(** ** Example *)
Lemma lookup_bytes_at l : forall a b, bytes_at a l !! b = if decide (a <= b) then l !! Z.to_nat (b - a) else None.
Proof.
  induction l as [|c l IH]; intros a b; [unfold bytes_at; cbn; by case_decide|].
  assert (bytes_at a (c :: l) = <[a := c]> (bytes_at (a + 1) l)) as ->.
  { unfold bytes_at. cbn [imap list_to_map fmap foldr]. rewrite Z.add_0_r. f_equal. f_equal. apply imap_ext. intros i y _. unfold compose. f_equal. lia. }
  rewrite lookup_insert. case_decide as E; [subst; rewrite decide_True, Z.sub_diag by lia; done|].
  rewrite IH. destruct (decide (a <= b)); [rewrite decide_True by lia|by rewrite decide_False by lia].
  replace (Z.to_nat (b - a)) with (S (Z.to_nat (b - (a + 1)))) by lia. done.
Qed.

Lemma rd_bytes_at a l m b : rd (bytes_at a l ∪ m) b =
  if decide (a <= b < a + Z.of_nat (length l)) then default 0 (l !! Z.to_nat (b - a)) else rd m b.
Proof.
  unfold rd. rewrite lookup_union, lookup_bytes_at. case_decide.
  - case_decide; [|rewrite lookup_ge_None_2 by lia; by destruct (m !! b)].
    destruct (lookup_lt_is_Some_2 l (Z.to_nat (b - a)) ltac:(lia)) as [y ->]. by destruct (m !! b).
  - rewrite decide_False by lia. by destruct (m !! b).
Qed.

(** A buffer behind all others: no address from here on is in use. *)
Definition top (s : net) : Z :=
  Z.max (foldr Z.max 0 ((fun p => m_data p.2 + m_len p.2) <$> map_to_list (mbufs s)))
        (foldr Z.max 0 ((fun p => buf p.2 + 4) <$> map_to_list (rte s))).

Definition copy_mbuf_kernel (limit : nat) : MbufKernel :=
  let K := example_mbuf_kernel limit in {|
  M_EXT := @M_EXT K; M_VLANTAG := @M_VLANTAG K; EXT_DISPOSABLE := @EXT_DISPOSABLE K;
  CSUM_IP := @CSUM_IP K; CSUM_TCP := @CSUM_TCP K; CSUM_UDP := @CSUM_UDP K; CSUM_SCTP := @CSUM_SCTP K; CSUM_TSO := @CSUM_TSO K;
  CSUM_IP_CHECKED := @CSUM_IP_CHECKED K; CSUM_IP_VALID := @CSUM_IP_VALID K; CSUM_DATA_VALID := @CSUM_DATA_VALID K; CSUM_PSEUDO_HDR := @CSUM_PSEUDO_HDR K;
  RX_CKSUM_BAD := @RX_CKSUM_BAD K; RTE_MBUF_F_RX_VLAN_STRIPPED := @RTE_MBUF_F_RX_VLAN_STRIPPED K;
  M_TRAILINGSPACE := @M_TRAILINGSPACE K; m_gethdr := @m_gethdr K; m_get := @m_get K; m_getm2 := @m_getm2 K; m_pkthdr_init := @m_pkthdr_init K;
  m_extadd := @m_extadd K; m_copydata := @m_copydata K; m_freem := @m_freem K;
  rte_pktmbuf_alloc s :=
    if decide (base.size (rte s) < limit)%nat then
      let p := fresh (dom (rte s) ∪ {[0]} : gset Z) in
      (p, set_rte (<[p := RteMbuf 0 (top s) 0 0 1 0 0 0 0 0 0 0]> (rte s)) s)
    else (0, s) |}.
###
**ASSIGNMENT**
Answer with the exact lines running from the one that contains "destruct (lookup_lt_is_Some_2 l" through the last line of the data. Include no other line.

**WRITTEN ANSWER**
    destruct (lookup_lt_is_Some_2 l (Z.to_nat (b - a)) ltac:(lia)) as [y ->]. by destruct (m !! b).
  - rewrite decide_False by lia. by destruct (m !! b).
Qed.

(** A buffer behind all others: no address from here on is in use. *)
Definition top (s : net) : Z :=
  Z.max (foldr Z.max 0 ((fun p => m_data p.2 + m_len p.2) <$> map_to_list (mbufs s)))
        (foldr Z.max 0 ((fun p => buf p.2 + 4) <$> map_to_list (rte s))).

Definition copy_mbuf_kernel (limit : nat) : MbufKernel :=
  let K := example_mbuf_kernel limit in {|
  M_EXT := @M_EXT K; M_VLANTAG := @M_VLANTAG K; EXT_DISPOSABLE := @EXT_DISPOSABLE K;
  CSUM_IP := @CSUM_IP K; CSUM_TCP := @CSUM_TCP K; CSUM_UDP := @CSUM_UDP K; CSUM_SCTP := @CSUM_SCTP K; CSUM_TSO := @CSUM_TSO K;
  CSUM_IP_CHECKED := @CSUM_IP_CHECKED K; CSUM_IP_VALID := @CSUM_IP_VALID K; CSUM_DATA_VALID := @CSUM_DATA_VALID K; CSUM_PSEUDO_HDR := @CSUM_PSEUDO_HDR K;
  RX_CKSUM_BAD := @RX_CKSUM_BAD K; RTE_MBUF_F_RX_VLAN_STRIPPED := @RTE_MBUF_F_RX_VLAN_STRIPPED K;
  M_TRAILINGSPACE := @M_TRAILINGSPACE K; m_gethdr := @m_gethdr K; m_get := @m_get K; m_getm2 := @m_getm2 K; m_pkthdr_init := @m_pkthdr_init K;
  m_extadd := @m_extadd K; m_copydata := @m_copydata K; m_freem := @m_freem K;
  rte_pktmbuf_alloc s :=
    if decide (base.size (rte s) < limit)%nat then
      let p := fresh (dom (rte s) ∪ {[0]} : gset Z) in
      (p, set_rte (<[p := RteMbuf 0 (top s) 0 0 1 0 0 0 0 0 0 0]> (rte s)) s)
    else (0, s) |}.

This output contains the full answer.